__TASK TO COMPLETE__
In the records that follow, show each line where the word "isNaN" is present.

========

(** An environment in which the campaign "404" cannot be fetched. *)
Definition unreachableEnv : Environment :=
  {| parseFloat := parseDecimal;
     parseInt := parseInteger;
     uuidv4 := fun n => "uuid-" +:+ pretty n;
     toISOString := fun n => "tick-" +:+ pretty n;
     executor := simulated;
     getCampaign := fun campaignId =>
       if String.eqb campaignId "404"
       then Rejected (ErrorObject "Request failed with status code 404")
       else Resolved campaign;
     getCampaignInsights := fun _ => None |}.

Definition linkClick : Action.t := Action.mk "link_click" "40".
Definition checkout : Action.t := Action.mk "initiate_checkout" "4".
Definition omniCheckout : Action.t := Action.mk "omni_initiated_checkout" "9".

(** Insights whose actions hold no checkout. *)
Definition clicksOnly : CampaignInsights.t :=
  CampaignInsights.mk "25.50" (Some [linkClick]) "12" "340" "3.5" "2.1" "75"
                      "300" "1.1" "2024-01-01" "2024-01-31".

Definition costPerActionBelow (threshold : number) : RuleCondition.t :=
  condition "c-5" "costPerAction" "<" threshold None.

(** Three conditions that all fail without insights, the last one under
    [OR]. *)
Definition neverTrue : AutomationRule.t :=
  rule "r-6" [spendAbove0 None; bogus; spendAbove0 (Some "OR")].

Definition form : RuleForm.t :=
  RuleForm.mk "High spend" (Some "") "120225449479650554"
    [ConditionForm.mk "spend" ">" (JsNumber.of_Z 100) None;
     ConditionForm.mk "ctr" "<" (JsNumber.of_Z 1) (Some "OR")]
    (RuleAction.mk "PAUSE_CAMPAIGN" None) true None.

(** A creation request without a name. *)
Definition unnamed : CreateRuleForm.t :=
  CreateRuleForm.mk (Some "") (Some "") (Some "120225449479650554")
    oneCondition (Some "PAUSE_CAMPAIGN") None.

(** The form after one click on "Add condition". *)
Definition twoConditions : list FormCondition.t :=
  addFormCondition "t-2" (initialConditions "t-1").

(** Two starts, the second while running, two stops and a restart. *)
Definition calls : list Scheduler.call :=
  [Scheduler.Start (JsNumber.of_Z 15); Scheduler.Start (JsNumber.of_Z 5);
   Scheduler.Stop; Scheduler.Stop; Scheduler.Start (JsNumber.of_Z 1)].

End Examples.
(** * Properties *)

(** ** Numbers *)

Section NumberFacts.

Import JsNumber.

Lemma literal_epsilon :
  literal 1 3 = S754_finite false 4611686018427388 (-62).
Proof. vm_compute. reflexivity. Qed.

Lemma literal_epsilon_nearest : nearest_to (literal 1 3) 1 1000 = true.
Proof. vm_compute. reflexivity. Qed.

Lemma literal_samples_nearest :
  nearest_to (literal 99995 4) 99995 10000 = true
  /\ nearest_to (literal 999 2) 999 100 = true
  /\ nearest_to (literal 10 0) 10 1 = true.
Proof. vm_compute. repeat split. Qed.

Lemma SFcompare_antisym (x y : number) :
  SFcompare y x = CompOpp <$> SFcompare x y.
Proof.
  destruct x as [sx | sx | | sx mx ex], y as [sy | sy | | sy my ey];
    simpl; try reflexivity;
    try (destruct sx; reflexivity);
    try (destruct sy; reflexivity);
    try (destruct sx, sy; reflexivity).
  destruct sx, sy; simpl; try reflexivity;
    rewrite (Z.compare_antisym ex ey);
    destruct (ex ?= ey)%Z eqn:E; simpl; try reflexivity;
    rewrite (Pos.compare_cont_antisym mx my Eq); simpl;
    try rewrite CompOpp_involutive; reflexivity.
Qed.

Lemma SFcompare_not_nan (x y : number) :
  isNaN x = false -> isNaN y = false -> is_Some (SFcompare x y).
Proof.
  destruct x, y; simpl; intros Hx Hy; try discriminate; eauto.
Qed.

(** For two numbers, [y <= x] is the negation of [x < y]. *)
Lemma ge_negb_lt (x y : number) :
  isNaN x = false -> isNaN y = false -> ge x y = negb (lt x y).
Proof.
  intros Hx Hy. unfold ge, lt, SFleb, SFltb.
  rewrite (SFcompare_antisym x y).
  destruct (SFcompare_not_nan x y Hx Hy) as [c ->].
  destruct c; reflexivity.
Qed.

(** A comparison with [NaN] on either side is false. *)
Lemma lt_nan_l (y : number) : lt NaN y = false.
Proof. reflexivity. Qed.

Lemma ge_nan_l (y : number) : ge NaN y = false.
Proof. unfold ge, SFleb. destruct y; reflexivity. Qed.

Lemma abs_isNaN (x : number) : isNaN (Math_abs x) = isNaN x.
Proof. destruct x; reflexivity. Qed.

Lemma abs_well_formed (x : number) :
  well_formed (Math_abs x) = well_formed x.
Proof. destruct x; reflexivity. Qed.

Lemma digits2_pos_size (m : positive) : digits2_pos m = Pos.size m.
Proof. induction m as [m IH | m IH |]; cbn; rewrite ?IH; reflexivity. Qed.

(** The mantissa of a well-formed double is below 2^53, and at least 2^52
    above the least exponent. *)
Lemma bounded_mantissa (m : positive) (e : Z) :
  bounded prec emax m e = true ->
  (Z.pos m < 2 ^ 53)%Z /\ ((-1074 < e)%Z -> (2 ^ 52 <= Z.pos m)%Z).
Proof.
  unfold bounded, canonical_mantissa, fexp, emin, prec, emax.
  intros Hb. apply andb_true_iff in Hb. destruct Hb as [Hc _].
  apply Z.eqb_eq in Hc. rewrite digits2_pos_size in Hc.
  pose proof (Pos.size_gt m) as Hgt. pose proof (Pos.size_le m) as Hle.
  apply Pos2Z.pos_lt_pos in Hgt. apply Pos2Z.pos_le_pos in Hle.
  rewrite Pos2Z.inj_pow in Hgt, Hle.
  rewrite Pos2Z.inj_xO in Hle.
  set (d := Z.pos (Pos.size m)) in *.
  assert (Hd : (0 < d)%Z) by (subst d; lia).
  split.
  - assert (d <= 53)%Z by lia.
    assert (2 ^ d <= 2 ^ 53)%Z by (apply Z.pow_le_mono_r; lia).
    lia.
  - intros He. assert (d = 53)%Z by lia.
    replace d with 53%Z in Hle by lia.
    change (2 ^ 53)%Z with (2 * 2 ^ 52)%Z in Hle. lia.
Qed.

========

__RESPONSE BOX__
  isNaN x = false -> isNaN y = false -> is_Some (SFcompare x y).
  isNaN x = false -> isNaN y = false -> ge x y = negb (lt x y).
Lemma abs_isNaN (x : number) : isNaN (Math_abs x) = isNaN x.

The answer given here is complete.